Was musste ich mir in den vergangenen Jahren nicht alles anhören, nach der Geburt von Lilou (meine ich) meinte jemand im Netz, uns mitteilen zu müssen das sei wie Krebs, wir schaden der Natur, der Welt- wie Krebs. Ich sah meine Tochter an, ich hatte bisher eine Urgrossmutter und Oma an Krebs verloren, später meine Mutter an den Folgen des Brustkrebs, ich fand nicht dass meine Tochter wie Krebs, wie ein Geschwür aussah, für mich war sie ein Wunder und pures Glück! Nach Henrys Geburt wurde der Mann ermahnt sich nicht zu laut zu freuen, Menschen mit Kinderwunsch könnten sich davon getriggert fühlen, wir würden mit unserer Freude andere verletzten. Oder die Ansage an uns, dass Kinder keine Fabrikware wären, als wüssten wir das nicht. Als wären wir nicht würdig, nicht dankbar genug. So viel, dass wir mit uns ausgemacht und geschluckt haben.
Ich habe mich in den vergangen Monaten nie zum Kinderwunsch geäussert, den wir beide haben. Ja, ich habe keine Ahnung von dem Martyrium, durch das andere Paare durch künstliche Befruchtung gehen, aber wir hatten nach der dritten Fehlgeburt hintereinander eine genetische Untersuchung machen lassen, ich habe täglich mehrmals sowie als auch Pillen und Pulverchen genommen, in dem verzweifelfen Versuch ein Kind zu halten- ich weiss was es heisst auf ein Kind zu hoffen, zu warten, darum zu kämpfen und ich weiss, was es heisst Kinder zu verlieren. Und ich gehe diesen unseren Weg seit bald 20Jahren.

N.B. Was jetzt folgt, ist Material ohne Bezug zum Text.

(* ===== verification/Storage.v ===== *)
(** * The storage of the remote file system service (rmtfs/storage.c)

    The table of open partitions [rmtfds], whose entries are either a file
    descriptor or, when the storage is read only, a copy of the partition in
    memory that takes the writes.  A pointer to an entry is its index. *)
From Stdlib Require Import String.
From S2P Require Import Prelude CString Os.
#[local] Open Scope Z_scope.

Definition MAX_CALLERS : Z := 10.
Definition STORAGE_MAX_SIZE : Z := 16 * 1024 * 1024.
Definition BY_PARTLABEL_PATH : list Z := cstr "/dev/disk/by-partlabel".
Definition SECTOR_SIZE : Z := 512.

Record partition := Partition { path : list Z; actual : list Z; partlabel : list Z }.

Definition partition_table : list partition :=
  [Partition (cstr "/boot/modem_fs1") (cstr "modem_fs1") (cstr "modemst1");
   Partition (cstr "/boot/modem_fs2") (cstr "modem_fs2") (cstr "modemst2");
   Partition (cstr "/boot/modem_fsc") (cstr "modem_fsc") (cstr "fsc");
   Partition (cstr "/boot/modem_fsg") (cstr "modem_fsg") (cstr "fsg");
   Partition (cstr "/boot/modem_tunning") (cstr "modem_tunning") (cstr "tunning")].

(** [partition] is an index into the table; [shadow_buf] holds all the bytes that
    were allocated, of which [shadow_len] are in use. *)
Record rmtfd := Rmtfd {
  id : Z; node : Z; fd : Z; dev_error : Z; rpart : option nat;
  shadow_buf : option (list Z); shadow_len : Z }.

Record storage := Storage {
  storage_dir : list Z; storage_read_only : bool; storage_use_partitions : bool;
  rmtfds : list rmtfd }.

Definition set_fds (s : storage) (l : list rmtfd) : storage :=
  Storage (storage_dir s) (storage_read_only s) (storage_use_partitions s) l.
Definition set_fd (s : storage) (h : nat) (r : rmtfd) : storage := set_fds s (<[h := r]> (rmtfds s)).
Definition set_shadow (r : rmtfd) (b : option (list Z)) (l : Z) : rmtfd :=
  Rmtfd (id r) (node r) (fd r) (dev_error r) (rpart r) b l.

(** The static data of the program before [storage_init]. *)
Definition storage_static : storage :=
  Storage (cstr "/boot") false false
    (replicate (Z.to_nat MAX_CALLERS) (Rmtfd 0 0 0 0 None None 0)).

Definition storage_init (s : storage) (storage_root : option (list Z)) (read_only use_partitions : bool)
    : storage * Z :=
  let dir := match storage_root with
             | Some root => root
             | None => if use_partitions then BY_PARTLABEL_PATH else storage_dir s
             end in
  (Storage dir read_only (use_partitions || storage_use_partitions s)
     (imap (fun i r => Rmtfd (Z.of_nat i) (node r) (-1) (dev_error r) (rpart r) None (shadow_len r)) (rmtfds s)), 0).

(** The entry is in use. *)
Definition in_use (r : rmtfd) : bool :=
  negb (fd r =? -1) || match shadow_buf r with Some _ => true | None => false end.

(** The loops of [storage_open]: the partition of a path, the entry of a node and
    partition, a free entry. *)
Definition find_part (p : list Z) : option nat :=
  option_map fst (list_find (fun t => path t = p) partition_table).
Definition is_open (n : Z) (p : nat) (r : rmtfd) : bool :=
  in_use r && (node r =? n) && bool_decide (rpart r = Some p).
Definition find_open (s : storage) (n : Z) (p : nat) : option nat :=
  option_map fst (list_find (fun r => is_open n p r = true) (rmtfds s)).
Definition find_free (s : storage) : option nat :=
  option_map fst (list_find (fun r => in_use r = false) (rmtfds s)).

(** [snprintf(fspath, pathlen, "%s/%s", storage_dir, file)]. *)
Definition fs_path (s : storage) (t : partition) : list Z :=
  storage_dir s ++ cstr "/" ++ (if storage_use_partitions s then partlabel t else actual t).

(** [&rmtfds[i]]. *)
Definition rmtfd_at (s : storage) (h : nat) : outcome rmtfd := of_option OutOfBounds (rmtfds s !! h).

(** A negative [caller_id] passes the check. *)
Definition storage_get (s : storage) (n : Z) (caller_id : Z) : outcome (option nat) :=
  if MAX_CALLERS <=? caller_id then Done None
  else if caller_id <? 0 then Fault OutOfBounds
  else
    r ← rmtfd_at s (Z.to_nat caller_id);
    if negb (node r =? n) then Done None else Done (Some (Z.to_nat caller_id)).

(** The remaining functions take a pointer that may be null. *)
Definition deref (s : storage) (h : option nat) : outcome rmtfd :=
  h ← of_option NullPointer h; rmtfd_at s h.
Definition storage_get_caller_id (s : storage) (h : option nat) : outcome Z :=
  r ← deref s h; Done (s32 (id r)).
Definition storage_get_error (s : storage) (h : option nat) : outcome Z :=
  r ← deref s h; Done (s32 (dev_error r)).

Section Storage.
Context {W : Type} `{OsOps W}.

(** The copy is kept in [r]; on an error [r] is not changed (and the buffer, if
    there is one, is lost). *)
Definition storage_populate_shadow_buf (w : W) (r : rmtfd) (file : list Z) : outcome (W * rmtfd * Z) :=
  let '(w, f) := os_open w file O_RDONLY in
  if f <? 0 then Done (w, r, -1)
  else
    let '(w, len) := os_seek_end w f in
    if len <? 0 then Done (os_close w f, r, -1)
    else
      let w := os_seek_start w f in
      let '(w, ok) := os_calloc w len in
      if negb ok then Done (os_close w f, r, -1)
      else
        let '(w, n, bs) := os_read w f len in
        buf ← write_mem (replicate (Z.to_nat len) 0) 0 bs;
        if n <? 0 then Done (os_close w f, r, -1)
        else Done (os_close w f, set_shadow r (Some buf) n, 0).

Definition storage_open (w : W) (s : storage) (n : Z) (p : list Z) : outcome (W * storage * option nat) :=
  match find_part p with
  | None => Done (w, s, None)
  | Some part =>
      match find_open s n part with
      | Some h => Done (w, s, Some h)
      | None =>
          match find_free s with
          | None => Done (w, s, None)
          | Some h =>
              r ← rmtfd_at s h;
              t ← of_option OutOfBounds (partition_table !! part);
              '(w, r, ok) ←
                (if negb (storage_read_only s) then
                   let '(w, f) := os_open w (fs_path s t) O_RDWR in
                   if f <? 0 then Done (w, r, false)
                   else Done (w, Rmtfd (id r) (node r) f (dev_error r) (rpart r) (shadow_buf r) 0, true)
                 else
                   '(w, r, ret) ← storage_populate_shadow_buf w r (fs_path s t);
                   Done (w, r, negb (ret <? 0)));
              if negb (ok : bool) then Done (w, set_fd s h r, None)
              else Done (w, set_fd s h (Rmtfd (id r) n (fd r) (dev_error r) (Some part) (shadow_buf r) (shadow_len r)),
                         Some h)
          end
      end
  end.

(** [node] and [id] stay. *)
Definition storage_close (w : W) (s : storage) (h : option nat) : outcome (W * storage) :=
  h ← of_option NullPointer h;
  r ← rmtfd_at s h;
  let '(w, f) := if 0 <=? fd r then (os_close w (fd r), -1) else (w, fd r) in
  Done (w, set_fd s h (Rmtfd (id r) (node r) f (dev_error r) None None 0)).

Fixpoint close_loop (w : W) (s : storage) (i : nat) (k : nat) : outcome (W * storage) :=
  match k with
  | O => Done (w, s)
  | S k' => '(w, s) ← storage_close w s (Some i); close_loop w s (S i) k'
  end.
Definition storage_exit (w : W) (s : storage) : outcome (W * storage) :=
  close_loop w s 0 (Z.to_nat MAX_CALLERS).

(** [n < nbyte] compares as unsigned: an error of [pread] is taken for a full read. *)
Definition storage_pread (w : W) (s : storage) (h : option nat) (buf : list Z) (nbyte offset : Z)
    : outcome (W * list Z * Z) :=
  r ← deref s h;
  '(w, buf, n) ←
    (if negb (storage_read_only s) then
       let '(w, n, bs) := os_pread w (fd r) nbyte offset in
       buf ← write_mem buf 0 bs; Done (w, buf, n)
     else
       let n := Z.min nbyte (shadow_len r - offset) in
       if 0 <? n then
         sh ← of_option NullPointer (shadow_buf r);
         bs ← read_mem sh offset n;
         buf ← write_mem buf 0 bs; Done (w, buf, n)
       else Done (w, buf, 0));
  if u64 n <? nbyte then
    buf ← write_mem buf n (replicate (Z.to_nat (nbyte - n)) 0); Done (w, buf, nbyte)
  else Done (w, buf, nbyte).

(** [realloc]: the bytes of the old block as far as they fit, then fresh ones. *)
Definition grow_shadow (w : W) (r : rmtfd) (new_len : Z) : W * option rmtfd :=
  if shadow_len r <? new_len then
    let old := default [] (shadow_buf r) in
    let '(w, fresh) := os_realloc w (zlen old) new_len in
    match fresh with
    | None => (w, None)
    | Some fresh => (w, Some (set_shadow r (Some (take (Z.to_nat new_len) old ++ fresh)) new_len))
    end
  else (w, Some r).

Definition storage_pwrite (w : W) (s : storage) (h : option nat) (bs : list Z) (offset : Z)
    : outcome (W * storage * Z) :=
  h ← of_option NullPointer h;
  r ← rmtfd_at s h;
  let new_len := u64 (offset + zlen bs) in
  if negb (storage_read_only s) then
    let '(w, n) := os_pwrite w (fd r) bs offset in Done (w, s, n)
  else if STORAGE_MAX_SIZE <=? new_len then Done (w, s, -1)
  else
    match grow_shadow w r new_len with
    | (w, None) => Done (w, s, -1)
    | (w, Some r) =>
        sh ← of_option NullPointer (shadow_buf r);
        sh ← write_mem sh offset bs;
        Done (w, set_fd s h (set_shadow r (Some sh) (shadow_len r)), zlen bs)
    end.

Definition storage_sync (w : W) (s : storage) (h : option nat) : outcome (W * Z) :=
  if storage_read_only s then Done (w, 0)
  else r ← deref s h; Done (os_fdatasync w (fd r)).

End Storage.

Ich bin schwanger und bin es doch nicht, es gibt keinen Weg irgendetwas zu ignorieren, mein Körper schüttet weiter die Hormone aus, mir ist nur noch übel und jede Welle von Bauchschmerzen und Übelkeit erinnert mich daran, dass all das, mich am Ende nicht mit einem Kind im Arm belohnt, sondern dass ich nur darauf warte bis mein Körper erneut verstanden hat, dass mit unserem Kind nicht alles in Ordnung ist und es loslässt, es gehen lässt. Wieder eine kleine Geburt. Und ich weiss nicht woher die Kraft dafür kommen soll. Ich weiss nicht mal, wie ich das alles gut verarbeiten soll. Ich bin unfassbar wund und traurig.